**DATA IN THIS EXERCISE:**
==========

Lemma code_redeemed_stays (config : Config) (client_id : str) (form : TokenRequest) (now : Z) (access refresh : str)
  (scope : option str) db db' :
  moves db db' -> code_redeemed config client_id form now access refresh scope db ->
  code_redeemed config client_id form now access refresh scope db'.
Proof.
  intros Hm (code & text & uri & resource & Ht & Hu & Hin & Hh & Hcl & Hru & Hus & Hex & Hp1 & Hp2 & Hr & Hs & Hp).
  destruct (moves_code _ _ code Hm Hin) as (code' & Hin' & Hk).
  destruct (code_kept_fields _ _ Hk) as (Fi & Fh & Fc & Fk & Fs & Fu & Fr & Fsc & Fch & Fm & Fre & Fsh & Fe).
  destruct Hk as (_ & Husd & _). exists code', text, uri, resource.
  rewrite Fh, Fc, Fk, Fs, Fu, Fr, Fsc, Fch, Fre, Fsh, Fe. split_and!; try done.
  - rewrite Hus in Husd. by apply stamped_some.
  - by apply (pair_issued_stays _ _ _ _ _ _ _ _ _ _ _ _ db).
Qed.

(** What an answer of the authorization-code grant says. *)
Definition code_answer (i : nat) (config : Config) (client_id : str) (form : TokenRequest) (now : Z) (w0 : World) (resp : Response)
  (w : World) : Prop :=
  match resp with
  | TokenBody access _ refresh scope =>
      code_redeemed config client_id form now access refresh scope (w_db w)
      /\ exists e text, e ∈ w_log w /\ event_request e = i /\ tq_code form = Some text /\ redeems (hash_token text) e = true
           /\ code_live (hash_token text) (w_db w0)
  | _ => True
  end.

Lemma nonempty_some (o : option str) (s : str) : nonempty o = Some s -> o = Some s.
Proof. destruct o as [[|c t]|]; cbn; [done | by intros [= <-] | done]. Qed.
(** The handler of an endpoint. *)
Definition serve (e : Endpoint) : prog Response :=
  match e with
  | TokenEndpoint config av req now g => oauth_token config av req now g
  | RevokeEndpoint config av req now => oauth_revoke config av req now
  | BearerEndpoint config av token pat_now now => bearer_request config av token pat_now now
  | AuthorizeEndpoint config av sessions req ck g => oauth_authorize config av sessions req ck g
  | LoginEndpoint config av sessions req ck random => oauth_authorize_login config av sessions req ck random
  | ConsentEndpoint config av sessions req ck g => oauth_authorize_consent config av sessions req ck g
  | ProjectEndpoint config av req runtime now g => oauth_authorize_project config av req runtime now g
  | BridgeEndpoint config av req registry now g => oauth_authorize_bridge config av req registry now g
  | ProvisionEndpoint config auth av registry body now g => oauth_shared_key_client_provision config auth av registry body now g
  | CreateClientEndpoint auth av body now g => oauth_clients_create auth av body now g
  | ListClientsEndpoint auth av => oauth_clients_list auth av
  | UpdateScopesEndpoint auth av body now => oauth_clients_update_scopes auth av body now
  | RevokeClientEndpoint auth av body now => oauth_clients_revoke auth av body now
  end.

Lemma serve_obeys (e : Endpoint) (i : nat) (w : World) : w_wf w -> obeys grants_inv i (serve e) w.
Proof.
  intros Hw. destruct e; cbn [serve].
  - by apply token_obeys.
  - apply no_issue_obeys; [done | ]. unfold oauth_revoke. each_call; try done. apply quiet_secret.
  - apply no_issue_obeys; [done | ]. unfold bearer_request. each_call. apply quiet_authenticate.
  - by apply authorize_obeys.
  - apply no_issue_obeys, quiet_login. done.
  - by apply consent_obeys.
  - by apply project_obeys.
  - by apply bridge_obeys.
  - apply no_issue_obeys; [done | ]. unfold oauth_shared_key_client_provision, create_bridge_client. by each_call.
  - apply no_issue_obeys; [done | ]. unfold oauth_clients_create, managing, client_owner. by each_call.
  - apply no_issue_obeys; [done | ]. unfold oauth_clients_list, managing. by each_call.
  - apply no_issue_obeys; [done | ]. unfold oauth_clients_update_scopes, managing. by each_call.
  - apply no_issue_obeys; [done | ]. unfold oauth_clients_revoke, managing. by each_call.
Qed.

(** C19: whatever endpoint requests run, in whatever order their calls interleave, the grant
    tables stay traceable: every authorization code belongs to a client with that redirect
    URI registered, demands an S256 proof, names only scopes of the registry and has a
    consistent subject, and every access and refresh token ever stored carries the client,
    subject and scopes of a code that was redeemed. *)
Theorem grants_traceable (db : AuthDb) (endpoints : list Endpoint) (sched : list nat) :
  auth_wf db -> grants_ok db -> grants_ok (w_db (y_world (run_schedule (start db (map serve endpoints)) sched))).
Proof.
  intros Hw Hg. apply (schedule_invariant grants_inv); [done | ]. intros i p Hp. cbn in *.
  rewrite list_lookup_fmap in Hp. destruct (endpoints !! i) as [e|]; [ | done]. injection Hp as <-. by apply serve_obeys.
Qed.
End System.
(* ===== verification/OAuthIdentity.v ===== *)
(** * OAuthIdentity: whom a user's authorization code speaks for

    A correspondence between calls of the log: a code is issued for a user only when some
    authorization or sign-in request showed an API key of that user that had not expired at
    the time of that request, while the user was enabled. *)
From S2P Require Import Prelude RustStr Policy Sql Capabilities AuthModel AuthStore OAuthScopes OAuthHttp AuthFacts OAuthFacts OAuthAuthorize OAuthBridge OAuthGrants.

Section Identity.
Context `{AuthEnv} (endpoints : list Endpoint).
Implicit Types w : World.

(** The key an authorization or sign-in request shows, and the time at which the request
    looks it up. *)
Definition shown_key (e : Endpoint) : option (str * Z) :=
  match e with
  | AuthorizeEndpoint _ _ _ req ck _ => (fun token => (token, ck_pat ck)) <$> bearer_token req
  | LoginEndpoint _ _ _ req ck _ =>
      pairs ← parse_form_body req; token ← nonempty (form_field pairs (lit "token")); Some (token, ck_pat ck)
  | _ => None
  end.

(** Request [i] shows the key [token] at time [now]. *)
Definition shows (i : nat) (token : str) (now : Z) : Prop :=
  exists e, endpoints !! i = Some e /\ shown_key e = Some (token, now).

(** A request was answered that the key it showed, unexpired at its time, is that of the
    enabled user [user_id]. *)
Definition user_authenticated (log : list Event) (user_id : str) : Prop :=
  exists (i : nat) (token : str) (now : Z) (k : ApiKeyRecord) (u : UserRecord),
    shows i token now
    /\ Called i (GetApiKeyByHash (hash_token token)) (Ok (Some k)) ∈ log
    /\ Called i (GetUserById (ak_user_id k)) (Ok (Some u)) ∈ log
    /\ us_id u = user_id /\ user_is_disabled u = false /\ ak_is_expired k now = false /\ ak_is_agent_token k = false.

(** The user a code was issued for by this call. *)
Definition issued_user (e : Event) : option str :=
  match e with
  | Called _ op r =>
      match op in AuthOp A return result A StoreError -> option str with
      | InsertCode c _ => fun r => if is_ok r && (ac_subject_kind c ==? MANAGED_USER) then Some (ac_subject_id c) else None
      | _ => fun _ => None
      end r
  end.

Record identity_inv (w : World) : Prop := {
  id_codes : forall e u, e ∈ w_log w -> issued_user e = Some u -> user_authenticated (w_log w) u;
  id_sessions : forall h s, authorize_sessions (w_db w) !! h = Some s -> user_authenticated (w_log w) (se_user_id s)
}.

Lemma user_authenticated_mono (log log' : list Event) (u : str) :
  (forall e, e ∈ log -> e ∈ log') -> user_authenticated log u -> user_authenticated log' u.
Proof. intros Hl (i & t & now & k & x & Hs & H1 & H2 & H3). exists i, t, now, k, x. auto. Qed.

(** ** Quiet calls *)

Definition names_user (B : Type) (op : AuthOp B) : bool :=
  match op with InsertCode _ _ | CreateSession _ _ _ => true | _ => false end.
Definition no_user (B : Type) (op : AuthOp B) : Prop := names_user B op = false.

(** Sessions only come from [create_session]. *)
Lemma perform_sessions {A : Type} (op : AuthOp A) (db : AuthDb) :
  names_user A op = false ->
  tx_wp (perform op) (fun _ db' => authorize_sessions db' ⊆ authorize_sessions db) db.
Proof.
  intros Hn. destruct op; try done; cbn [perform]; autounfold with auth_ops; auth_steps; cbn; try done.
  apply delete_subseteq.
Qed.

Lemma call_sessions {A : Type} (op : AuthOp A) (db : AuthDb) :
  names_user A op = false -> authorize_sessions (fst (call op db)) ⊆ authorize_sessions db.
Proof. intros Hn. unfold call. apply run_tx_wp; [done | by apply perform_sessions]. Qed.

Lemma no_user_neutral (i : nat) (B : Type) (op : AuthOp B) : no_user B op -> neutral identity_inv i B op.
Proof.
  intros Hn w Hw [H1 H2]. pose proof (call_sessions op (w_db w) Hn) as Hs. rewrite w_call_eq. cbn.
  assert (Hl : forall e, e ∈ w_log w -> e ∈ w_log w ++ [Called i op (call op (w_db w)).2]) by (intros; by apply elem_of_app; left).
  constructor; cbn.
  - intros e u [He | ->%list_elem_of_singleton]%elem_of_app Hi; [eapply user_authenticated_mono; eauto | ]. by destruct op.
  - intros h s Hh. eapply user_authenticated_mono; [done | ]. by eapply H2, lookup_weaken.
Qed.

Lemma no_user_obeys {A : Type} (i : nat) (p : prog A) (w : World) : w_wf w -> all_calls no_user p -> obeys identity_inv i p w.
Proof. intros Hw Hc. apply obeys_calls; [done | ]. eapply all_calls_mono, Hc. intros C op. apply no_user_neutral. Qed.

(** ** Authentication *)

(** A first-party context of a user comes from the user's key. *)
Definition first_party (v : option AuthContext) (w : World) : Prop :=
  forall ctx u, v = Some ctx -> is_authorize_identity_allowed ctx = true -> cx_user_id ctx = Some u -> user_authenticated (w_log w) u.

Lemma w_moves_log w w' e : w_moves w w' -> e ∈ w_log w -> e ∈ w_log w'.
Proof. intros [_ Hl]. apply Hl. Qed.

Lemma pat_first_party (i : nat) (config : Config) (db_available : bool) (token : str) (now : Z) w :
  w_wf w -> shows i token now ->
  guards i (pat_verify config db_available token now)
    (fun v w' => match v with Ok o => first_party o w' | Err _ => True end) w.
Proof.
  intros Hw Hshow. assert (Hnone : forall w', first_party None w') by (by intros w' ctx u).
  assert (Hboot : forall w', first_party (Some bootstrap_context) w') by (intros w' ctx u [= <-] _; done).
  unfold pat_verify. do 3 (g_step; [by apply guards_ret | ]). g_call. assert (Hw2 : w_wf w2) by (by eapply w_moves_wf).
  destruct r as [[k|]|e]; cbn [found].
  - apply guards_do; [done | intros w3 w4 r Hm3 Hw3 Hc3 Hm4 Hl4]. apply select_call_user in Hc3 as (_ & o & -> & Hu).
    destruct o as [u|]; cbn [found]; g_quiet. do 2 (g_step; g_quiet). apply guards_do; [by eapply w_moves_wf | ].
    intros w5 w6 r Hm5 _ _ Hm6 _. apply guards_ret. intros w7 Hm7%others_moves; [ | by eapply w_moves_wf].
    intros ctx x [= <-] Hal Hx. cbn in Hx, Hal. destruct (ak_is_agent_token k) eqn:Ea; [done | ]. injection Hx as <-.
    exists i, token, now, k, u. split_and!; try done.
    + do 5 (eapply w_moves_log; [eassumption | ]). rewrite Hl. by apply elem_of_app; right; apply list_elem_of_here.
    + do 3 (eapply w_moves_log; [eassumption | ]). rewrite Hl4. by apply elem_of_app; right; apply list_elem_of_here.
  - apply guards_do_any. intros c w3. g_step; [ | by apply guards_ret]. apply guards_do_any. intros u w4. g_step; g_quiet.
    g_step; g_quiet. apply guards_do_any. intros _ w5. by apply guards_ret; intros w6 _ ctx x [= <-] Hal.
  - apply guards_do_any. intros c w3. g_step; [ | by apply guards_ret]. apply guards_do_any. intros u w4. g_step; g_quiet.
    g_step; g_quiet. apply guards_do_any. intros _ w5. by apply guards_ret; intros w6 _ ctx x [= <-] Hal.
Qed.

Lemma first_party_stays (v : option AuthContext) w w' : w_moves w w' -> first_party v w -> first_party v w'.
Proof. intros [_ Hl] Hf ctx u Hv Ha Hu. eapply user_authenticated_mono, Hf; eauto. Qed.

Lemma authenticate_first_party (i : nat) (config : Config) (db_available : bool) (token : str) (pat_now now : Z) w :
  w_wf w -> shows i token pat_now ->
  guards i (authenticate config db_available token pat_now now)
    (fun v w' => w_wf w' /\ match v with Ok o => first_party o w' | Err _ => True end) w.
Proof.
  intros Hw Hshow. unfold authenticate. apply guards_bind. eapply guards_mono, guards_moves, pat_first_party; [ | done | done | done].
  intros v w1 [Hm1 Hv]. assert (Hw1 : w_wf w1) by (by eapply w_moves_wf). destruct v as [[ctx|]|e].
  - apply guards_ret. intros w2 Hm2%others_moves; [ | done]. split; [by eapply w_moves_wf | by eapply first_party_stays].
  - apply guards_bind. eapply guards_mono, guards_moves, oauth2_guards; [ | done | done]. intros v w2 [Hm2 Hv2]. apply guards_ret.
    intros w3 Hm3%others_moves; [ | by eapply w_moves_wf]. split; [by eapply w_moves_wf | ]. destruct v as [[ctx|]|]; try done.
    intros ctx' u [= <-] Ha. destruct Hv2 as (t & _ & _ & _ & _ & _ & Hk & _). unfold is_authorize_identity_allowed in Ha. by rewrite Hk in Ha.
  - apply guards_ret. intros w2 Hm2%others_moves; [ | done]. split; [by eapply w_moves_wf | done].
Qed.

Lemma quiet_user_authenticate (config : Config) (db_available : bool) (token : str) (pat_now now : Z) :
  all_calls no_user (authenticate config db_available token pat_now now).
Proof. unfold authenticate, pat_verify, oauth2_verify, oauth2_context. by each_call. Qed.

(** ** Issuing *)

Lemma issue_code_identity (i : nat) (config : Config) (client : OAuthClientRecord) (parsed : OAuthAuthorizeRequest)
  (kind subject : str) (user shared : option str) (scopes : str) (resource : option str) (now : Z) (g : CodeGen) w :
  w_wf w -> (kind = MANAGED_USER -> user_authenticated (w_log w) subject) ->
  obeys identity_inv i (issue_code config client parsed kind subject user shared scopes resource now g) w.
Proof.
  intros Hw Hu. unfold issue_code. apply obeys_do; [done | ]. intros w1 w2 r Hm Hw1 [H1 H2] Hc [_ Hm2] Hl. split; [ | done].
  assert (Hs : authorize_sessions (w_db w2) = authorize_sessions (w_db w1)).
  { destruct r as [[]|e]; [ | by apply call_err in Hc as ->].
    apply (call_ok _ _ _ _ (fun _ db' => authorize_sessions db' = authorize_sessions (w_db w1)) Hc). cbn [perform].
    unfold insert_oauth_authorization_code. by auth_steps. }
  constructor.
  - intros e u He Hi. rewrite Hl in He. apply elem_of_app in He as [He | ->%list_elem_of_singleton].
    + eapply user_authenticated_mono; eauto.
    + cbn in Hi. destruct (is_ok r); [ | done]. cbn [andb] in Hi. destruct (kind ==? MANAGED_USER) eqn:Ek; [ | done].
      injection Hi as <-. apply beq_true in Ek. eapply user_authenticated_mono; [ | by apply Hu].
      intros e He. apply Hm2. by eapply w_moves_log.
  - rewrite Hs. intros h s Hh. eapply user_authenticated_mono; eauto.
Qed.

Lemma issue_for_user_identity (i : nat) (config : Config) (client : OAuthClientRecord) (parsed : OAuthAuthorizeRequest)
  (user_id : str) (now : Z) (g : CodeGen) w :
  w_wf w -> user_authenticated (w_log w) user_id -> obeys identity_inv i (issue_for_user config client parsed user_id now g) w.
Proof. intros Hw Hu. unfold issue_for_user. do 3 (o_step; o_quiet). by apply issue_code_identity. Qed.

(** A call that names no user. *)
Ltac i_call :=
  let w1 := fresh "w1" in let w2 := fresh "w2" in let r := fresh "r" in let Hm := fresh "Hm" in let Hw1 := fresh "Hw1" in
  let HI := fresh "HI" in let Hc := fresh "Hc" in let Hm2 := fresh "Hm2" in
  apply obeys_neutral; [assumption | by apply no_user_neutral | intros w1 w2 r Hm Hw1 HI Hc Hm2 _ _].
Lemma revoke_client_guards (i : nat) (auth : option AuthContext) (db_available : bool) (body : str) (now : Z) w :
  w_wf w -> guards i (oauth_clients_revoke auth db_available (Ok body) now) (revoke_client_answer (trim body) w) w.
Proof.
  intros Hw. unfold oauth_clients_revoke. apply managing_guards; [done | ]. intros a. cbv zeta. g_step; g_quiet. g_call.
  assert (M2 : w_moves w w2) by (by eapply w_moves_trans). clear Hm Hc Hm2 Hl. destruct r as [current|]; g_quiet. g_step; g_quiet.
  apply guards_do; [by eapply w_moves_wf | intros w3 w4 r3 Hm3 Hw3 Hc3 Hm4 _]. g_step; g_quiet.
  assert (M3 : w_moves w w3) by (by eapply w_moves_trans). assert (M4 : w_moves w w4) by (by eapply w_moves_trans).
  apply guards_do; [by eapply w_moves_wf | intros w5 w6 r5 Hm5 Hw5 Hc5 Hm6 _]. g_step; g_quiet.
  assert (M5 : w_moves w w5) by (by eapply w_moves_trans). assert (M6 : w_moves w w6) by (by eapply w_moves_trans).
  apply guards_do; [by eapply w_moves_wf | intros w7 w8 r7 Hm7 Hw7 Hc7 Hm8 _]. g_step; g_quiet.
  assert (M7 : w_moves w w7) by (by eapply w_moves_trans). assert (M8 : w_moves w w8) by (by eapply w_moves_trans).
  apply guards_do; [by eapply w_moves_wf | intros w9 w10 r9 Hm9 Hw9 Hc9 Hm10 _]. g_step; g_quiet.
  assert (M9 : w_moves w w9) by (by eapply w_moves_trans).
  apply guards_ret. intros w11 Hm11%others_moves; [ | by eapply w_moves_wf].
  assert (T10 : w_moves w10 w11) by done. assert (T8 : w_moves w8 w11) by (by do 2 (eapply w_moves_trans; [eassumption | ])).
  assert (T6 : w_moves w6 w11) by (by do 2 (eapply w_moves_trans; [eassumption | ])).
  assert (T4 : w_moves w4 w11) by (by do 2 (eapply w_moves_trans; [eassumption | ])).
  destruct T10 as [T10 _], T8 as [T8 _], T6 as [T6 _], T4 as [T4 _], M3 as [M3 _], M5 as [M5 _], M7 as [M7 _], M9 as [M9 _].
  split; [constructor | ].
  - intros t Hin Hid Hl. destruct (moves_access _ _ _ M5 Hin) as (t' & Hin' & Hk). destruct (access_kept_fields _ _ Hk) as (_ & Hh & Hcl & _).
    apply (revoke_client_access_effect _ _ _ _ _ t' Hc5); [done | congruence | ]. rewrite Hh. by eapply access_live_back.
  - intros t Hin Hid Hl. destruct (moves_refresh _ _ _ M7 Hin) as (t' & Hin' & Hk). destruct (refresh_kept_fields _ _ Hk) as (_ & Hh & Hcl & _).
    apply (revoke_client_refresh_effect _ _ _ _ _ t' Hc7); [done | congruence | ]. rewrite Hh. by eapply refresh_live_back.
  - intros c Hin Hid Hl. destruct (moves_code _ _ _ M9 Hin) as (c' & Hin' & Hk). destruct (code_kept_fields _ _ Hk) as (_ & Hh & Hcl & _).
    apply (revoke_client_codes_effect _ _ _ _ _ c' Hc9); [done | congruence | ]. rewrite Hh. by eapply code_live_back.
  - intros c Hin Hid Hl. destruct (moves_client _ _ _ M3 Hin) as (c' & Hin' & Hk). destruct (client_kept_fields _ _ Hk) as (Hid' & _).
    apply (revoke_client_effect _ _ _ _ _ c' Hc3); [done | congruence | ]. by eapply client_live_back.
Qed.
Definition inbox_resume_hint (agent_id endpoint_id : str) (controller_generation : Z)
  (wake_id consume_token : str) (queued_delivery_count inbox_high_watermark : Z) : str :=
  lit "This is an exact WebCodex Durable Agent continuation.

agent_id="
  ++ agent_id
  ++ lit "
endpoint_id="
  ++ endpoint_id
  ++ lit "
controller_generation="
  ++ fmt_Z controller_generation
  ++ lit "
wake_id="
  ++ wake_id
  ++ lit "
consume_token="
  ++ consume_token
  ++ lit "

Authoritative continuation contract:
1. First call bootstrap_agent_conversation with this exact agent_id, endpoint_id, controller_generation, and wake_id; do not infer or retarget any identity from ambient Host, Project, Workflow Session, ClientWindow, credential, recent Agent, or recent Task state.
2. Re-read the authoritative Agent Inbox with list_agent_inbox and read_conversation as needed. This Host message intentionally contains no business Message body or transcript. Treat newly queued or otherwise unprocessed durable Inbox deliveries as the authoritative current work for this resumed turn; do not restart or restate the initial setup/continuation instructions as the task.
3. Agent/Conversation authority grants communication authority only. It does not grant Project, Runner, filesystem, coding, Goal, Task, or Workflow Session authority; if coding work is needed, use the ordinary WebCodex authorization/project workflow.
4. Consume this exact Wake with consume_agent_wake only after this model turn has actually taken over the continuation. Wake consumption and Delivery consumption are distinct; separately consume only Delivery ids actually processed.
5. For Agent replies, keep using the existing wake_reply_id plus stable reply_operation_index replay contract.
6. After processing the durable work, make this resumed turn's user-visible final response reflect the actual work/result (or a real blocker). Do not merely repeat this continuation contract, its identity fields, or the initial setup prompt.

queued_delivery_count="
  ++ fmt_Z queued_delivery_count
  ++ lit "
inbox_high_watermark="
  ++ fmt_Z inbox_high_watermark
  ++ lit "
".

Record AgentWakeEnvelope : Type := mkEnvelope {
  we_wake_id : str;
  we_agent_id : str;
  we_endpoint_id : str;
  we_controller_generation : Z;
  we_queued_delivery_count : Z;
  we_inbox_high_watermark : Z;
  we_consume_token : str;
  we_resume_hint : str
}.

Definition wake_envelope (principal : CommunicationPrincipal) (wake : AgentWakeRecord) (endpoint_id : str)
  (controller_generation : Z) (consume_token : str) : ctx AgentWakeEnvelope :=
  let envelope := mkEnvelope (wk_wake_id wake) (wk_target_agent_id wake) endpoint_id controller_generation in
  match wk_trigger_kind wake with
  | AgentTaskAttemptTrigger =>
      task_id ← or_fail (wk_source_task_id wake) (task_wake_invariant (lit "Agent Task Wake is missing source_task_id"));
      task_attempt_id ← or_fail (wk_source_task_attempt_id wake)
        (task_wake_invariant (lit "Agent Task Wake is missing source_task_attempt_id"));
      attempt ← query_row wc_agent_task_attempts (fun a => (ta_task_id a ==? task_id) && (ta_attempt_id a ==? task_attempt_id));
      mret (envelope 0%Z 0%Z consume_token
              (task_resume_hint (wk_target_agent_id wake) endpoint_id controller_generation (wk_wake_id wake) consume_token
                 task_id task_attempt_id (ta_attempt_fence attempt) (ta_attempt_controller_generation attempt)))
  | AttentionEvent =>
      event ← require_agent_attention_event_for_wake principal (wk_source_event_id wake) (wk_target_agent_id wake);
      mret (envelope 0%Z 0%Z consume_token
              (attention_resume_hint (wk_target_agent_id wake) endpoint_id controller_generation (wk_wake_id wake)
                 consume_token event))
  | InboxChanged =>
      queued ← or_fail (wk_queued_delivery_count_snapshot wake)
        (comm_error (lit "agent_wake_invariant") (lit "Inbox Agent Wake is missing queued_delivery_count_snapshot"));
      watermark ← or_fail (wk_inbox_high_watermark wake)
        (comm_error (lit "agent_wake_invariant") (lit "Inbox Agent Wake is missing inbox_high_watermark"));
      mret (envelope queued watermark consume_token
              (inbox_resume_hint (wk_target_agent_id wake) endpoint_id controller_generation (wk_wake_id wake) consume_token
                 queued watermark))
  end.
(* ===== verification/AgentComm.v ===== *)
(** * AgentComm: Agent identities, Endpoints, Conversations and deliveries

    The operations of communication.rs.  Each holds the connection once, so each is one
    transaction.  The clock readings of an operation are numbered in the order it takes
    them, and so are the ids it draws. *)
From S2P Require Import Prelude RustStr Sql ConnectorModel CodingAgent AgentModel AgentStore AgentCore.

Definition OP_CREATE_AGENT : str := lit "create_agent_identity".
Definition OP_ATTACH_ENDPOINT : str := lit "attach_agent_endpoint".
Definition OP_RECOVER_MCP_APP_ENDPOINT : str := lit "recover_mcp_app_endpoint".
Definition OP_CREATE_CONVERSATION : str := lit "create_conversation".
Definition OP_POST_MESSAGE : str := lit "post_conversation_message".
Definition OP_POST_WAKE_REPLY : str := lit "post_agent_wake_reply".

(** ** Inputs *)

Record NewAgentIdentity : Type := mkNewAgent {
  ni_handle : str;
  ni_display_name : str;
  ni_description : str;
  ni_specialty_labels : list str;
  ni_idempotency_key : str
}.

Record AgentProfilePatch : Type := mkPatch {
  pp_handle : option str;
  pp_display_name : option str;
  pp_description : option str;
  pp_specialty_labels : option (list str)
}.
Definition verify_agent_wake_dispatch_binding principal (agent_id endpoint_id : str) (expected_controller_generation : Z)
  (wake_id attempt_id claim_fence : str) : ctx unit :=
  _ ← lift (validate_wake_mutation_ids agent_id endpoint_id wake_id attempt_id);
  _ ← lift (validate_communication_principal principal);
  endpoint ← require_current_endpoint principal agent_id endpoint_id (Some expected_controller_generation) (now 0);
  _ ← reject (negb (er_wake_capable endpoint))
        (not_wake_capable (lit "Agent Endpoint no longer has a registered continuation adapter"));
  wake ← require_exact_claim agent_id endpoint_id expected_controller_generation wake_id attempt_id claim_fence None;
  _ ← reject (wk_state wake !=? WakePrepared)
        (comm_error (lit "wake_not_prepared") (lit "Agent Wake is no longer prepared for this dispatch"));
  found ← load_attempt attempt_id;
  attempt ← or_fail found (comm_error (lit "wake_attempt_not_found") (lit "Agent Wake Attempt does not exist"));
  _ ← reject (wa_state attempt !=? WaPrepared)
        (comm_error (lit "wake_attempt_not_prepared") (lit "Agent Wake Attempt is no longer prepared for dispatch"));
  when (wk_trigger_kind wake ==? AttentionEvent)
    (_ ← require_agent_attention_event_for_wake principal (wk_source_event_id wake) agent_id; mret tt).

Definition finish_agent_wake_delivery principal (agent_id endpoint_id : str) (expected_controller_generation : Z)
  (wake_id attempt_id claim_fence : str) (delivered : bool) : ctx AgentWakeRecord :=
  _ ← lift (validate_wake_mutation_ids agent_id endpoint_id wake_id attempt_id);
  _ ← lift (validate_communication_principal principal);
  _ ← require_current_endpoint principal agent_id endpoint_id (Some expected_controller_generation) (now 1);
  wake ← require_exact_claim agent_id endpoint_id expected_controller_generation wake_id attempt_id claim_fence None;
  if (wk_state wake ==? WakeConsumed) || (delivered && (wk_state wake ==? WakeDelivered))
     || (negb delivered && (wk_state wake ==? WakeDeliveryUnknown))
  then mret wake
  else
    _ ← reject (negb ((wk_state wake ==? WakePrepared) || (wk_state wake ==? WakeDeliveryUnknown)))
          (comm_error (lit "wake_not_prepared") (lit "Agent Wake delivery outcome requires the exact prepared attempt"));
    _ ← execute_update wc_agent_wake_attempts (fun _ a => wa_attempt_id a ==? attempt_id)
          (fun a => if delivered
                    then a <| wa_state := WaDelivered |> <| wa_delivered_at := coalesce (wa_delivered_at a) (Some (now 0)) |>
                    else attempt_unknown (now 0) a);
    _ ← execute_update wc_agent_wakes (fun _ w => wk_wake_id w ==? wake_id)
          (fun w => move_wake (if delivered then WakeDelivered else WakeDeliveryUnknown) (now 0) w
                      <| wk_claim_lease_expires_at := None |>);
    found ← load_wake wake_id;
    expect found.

==========

Could you reproduce, exactly, every line above from the line with "intros w3 Hm3%others_moves;" to the line with "(** ** Issuing *)", and no other line? Both ends count.

    intros w3 Hm3%others_moves; [ | by eapply w_moves_wf]. split; [by eapply w_moves_wf | ]. destruct v as [[ctx|]|]; try done.
    intros ctx' u [= <-] Ha. destruct Hv2 as (t & _ & _ & _ & _ & _ & Hk & _). unfold is_authorize_identity_allowed in Ha. by rewrite Hk in Ha.
  - apply guards_ret. intros w2 Hm2%others_moves; [ | done]. split; [by eapply w_moves_wf | done].
Qed.

Lemma quiet_user_authenticate (config : Config) (db_available : bool) (token : str) (pat_now now : Z) :
  all_calls no_user (authenticate config db_available token pat_now now).
Proof. unfold authenticate, pat_verify, oauth2_verify, oauth2_context. by each_call. Qed.

(** ** Issuing *)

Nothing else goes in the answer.